■ EXERCISE PROMPT ■
Below are the entries; give again exactly the lines from the one mentioning "(** With unlimited" through the one mentioning "(forall b, alloc b = true) -> dict_wf d -> (Z.of_nat", inclusive.

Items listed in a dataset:
== Segment start ==
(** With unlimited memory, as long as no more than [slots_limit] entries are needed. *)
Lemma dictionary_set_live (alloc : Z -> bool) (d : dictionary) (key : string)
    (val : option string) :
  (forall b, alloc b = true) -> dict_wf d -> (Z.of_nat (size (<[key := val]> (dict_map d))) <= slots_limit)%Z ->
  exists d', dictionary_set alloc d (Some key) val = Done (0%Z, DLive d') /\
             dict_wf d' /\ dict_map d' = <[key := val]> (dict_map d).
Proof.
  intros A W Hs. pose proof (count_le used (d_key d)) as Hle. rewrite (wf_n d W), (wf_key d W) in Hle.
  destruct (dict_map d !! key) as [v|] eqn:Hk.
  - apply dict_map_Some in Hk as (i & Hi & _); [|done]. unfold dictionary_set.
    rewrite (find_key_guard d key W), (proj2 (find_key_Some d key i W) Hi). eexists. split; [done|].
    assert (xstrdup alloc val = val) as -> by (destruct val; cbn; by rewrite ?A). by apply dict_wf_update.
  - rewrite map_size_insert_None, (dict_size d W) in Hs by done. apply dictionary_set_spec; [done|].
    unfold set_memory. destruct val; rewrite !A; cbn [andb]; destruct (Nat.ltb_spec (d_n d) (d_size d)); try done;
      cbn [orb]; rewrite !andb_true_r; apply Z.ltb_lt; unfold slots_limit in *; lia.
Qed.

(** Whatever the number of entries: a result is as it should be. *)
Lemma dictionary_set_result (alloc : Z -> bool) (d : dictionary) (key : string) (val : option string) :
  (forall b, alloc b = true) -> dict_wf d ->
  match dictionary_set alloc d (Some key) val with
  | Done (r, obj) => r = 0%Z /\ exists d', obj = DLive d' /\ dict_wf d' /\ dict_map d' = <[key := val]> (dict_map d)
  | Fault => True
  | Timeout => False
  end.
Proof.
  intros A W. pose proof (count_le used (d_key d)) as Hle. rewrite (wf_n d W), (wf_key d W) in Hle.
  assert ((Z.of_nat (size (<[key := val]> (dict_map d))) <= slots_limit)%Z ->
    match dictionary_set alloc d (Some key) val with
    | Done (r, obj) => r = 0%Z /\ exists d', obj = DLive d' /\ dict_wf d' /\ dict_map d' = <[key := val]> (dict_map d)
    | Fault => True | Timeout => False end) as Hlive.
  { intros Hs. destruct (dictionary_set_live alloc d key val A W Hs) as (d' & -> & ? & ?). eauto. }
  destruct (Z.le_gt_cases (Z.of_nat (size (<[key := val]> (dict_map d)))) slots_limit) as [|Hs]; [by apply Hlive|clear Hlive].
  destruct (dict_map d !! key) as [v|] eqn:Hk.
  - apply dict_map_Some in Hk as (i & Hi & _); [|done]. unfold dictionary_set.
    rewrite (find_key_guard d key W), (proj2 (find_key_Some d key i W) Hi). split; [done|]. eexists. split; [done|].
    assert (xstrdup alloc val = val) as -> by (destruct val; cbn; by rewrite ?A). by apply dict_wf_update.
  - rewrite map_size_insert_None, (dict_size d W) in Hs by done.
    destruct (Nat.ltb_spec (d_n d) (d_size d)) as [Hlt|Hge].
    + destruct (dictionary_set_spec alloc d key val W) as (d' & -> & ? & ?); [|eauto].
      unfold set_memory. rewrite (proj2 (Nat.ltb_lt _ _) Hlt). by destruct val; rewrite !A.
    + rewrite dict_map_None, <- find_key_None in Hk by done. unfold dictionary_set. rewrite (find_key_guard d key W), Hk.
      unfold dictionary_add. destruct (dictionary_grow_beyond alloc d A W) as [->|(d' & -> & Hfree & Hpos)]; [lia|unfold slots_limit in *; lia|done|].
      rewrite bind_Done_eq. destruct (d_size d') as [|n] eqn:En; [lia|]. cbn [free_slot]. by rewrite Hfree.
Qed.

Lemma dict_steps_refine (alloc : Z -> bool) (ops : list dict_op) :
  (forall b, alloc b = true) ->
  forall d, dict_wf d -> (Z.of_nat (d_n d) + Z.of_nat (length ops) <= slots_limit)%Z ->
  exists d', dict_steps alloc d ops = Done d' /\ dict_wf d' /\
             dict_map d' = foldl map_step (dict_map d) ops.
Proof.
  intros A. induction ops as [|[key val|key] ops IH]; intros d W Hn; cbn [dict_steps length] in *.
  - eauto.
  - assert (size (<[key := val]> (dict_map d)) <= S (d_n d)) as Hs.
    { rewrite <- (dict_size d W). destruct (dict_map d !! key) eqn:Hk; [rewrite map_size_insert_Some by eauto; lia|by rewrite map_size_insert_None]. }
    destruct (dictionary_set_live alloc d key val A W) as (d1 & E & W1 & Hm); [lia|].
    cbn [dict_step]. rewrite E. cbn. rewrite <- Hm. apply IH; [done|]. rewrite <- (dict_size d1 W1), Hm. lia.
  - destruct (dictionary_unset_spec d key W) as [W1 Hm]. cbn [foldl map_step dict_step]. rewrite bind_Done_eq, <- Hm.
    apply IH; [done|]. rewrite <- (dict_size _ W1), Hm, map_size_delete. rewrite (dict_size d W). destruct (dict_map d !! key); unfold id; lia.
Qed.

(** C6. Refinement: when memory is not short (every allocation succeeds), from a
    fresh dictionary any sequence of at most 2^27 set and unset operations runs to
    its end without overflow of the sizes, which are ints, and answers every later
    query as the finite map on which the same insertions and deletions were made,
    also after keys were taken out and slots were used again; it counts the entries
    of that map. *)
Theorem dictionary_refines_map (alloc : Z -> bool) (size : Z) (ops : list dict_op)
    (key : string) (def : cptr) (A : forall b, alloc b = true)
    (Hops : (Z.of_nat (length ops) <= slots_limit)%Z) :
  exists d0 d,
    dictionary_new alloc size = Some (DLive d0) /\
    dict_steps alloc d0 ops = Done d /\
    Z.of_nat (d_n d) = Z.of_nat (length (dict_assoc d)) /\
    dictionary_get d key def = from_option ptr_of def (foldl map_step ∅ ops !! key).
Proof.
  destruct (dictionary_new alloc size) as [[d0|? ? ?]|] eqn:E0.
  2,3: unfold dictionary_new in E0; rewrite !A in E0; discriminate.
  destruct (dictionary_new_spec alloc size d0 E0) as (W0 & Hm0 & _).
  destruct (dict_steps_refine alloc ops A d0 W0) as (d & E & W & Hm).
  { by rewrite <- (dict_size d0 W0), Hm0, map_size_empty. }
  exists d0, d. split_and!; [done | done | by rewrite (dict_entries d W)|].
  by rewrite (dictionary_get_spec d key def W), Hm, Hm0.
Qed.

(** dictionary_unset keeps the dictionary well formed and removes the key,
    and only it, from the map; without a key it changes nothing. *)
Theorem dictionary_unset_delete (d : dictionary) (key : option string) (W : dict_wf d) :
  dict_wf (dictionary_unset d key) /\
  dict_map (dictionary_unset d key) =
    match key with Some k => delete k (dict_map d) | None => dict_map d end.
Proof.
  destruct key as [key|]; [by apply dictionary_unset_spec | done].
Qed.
== Segment end ==
== Segment start ==
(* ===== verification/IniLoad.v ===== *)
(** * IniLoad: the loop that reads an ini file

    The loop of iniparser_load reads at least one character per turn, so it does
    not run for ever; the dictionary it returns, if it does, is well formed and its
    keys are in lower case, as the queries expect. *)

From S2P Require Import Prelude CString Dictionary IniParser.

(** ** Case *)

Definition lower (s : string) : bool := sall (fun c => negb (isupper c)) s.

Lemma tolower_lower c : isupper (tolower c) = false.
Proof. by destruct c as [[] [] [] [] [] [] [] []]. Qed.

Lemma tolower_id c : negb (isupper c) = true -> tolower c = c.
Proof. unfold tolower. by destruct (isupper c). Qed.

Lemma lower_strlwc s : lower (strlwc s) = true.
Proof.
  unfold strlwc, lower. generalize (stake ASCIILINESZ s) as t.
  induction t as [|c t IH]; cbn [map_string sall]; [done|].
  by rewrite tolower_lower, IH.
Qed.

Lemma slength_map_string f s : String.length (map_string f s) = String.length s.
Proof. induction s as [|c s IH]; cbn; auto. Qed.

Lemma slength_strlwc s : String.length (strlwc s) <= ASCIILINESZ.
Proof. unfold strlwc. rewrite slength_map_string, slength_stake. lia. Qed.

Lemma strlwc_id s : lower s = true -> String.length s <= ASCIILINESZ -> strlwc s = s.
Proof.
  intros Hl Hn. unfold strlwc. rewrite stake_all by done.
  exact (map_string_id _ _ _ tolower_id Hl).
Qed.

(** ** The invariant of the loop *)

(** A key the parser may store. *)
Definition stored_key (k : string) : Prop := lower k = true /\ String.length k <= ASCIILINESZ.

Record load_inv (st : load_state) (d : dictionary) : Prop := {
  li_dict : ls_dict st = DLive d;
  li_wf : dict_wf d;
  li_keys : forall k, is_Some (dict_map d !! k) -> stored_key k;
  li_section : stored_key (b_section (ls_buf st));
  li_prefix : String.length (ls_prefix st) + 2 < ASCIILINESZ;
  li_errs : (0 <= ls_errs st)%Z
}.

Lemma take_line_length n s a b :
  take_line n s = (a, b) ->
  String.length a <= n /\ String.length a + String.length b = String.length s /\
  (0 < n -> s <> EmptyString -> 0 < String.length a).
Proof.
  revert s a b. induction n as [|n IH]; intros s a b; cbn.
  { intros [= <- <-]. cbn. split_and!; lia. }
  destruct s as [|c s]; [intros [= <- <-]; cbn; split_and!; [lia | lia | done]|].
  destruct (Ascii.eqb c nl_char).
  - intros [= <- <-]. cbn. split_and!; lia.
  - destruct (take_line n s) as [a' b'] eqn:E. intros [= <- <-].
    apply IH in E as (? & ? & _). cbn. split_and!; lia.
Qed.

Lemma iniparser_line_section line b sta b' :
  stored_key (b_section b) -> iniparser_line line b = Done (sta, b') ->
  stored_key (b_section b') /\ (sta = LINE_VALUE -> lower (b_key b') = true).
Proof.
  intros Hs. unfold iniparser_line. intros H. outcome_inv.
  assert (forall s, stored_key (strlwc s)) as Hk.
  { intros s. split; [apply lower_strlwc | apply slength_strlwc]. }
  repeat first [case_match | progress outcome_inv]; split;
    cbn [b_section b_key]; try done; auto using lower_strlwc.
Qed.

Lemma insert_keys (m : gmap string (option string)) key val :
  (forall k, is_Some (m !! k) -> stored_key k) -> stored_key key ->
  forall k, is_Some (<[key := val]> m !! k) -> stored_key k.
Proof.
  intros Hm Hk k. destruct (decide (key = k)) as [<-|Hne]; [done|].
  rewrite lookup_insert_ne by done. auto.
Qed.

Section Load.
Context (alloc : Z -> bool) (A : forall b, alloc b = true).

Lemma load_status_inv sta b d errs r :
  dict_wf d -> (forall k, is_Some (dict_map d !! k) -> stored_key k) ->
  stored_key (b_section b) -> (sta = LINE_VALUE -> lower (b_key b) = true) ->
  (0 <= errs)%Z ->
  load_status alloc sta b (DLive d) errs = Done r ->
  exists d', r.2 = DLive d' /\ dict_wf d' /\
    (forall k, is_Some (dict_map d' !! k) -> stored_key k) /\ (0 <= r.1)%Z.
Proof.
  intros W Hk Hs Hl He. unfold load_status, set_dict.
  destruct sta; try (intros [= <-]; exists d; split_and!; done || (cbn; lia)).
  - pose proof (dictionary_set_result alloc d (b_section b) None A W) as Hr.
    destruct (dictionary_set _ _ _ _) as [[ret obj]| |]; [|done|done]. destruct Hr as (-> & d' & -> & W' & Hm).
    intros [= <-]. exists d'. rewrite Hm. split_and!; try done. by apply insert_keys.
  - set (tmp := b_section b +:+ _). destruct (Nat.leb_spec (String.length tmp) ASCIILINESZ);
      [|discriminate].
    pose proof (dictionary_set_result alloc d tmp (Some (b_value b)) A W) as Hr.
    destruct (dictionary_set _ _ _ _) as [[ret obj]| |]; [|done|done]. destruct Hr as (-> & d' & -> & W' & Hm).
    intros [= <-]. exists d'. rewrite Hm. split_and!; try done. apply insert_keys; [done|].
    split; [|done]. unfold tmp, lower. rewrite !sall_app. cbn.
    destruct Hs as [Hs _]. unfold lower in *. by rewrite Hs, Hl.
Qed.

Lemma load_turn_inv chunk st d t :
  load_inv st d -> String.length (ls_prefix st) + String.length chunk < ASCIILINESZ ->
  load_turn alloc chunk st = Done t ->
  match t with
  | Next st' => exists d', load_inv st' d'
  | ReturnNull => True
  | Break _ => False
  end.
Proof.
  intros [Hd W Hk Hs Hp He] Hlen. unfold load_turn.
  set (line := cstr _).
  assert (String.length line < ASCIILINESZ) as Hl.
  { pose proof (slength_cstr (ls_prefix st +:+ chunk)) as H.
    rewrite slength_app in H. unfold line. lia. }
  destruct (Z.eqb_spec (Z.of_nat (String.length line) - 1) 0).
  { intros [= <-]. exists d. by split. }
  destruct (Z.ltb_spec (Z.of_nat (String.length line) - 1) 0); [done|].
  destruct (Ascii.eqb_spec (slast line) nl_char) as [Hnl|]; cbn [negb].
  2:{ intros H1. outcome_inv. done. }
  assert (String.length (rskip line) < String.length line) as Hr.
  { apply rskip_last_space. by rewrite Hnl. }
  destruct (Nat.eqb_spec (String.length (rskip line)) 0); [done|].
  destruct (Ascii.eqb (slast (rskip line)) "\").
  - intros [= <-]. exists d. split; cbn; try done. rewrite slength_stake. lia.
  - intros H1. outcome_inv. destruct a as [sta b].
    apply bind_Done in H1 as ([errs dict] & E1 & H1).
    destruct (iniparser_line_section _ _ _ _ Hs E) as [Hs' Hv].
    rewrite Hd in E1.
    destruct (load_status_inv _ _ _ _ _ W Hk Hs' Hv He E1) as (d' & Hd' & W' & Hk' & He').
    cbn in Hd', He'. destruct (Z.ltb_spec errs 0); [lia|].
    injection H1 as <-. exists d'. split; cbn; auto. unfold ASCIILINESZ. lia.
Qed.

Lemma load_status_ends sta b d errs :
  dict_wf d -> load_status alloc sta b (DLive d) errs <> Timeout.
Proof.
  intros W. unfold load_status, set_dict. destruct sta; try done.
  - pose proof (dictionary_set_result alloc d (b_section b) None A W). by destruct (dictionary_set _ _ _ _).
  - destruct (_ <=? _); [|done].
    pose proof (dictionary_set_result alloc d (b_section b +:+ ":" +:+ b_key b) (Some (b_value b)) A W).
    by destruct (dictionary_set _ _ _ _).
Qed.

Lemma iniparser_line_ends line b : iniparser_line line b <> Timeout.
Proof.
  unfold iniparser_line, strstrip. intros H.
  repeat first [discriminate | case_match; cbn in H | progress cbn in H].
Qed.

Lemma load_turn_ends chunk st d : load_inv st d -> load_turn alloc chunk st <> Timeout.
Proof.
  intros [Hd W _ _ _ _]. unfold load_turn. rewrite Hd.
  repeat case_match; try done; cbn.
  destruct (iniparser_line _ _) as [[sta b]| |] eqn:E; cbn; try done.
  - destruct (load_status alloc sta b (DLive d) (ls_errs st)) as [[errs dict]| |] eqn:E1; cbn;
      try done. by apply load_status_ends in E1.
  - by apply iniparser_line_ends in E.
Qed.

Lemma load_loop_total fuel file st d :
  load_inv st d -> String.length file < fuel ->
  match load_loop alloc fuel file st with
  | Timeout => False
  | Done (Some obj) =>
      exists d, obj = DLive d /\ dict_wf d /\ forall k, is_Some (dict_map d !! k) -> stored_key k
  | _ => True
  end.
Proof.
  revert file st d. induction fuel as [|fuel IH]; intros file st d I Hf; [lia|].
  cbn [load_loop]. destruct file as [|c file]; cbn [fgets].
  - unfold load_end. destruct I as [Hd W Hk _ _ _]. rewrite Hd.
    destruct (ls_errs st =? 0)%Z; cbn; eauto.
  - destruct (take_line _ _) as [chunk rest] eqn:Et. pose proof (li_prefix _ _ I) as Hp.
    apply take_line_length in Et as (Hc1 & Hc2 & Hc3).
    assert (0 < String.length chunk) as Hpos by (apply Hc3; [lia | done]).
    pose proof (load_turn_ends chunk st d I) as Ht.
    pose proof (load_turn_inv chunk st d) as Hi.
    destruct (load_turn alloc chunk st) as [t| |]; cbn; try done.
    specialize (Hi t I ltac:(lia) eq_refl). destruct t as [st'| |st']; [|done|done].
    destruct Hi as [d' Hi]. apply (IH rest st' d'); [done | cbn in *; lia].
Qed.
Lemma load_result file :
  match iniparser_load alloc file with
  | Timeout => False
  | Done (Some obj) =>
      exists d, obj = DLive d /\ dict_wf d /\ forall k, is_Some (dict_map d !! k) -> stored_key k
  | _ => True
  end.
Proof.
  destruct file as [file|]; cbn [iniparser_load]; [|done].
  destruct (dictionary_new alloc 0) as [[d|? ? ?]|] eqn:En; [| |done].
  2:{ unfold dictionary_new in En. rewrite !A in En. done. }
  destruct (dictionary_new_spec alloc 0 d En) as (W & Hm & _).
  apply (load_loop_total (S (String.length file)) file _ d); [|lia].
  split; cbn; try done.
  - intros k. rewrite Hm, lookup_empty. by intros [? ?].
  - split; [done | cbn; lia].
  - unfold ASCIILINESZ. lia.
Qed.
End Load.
== Segment end ==
■ TASK RESULT ■
(** With unlimited memory, as long as no more than [slots_limit] entries are needed. *)
Lemma dictionary_set_live (alloc : Z -> bool) (d : dictionary) (key : string)
    (val : option string) :
  (forall b, alloc b = true) -> dict_wf d -> (Z.of_nat (size (<[key := val]> (dict_map d))) <= slots_limit)%Z ->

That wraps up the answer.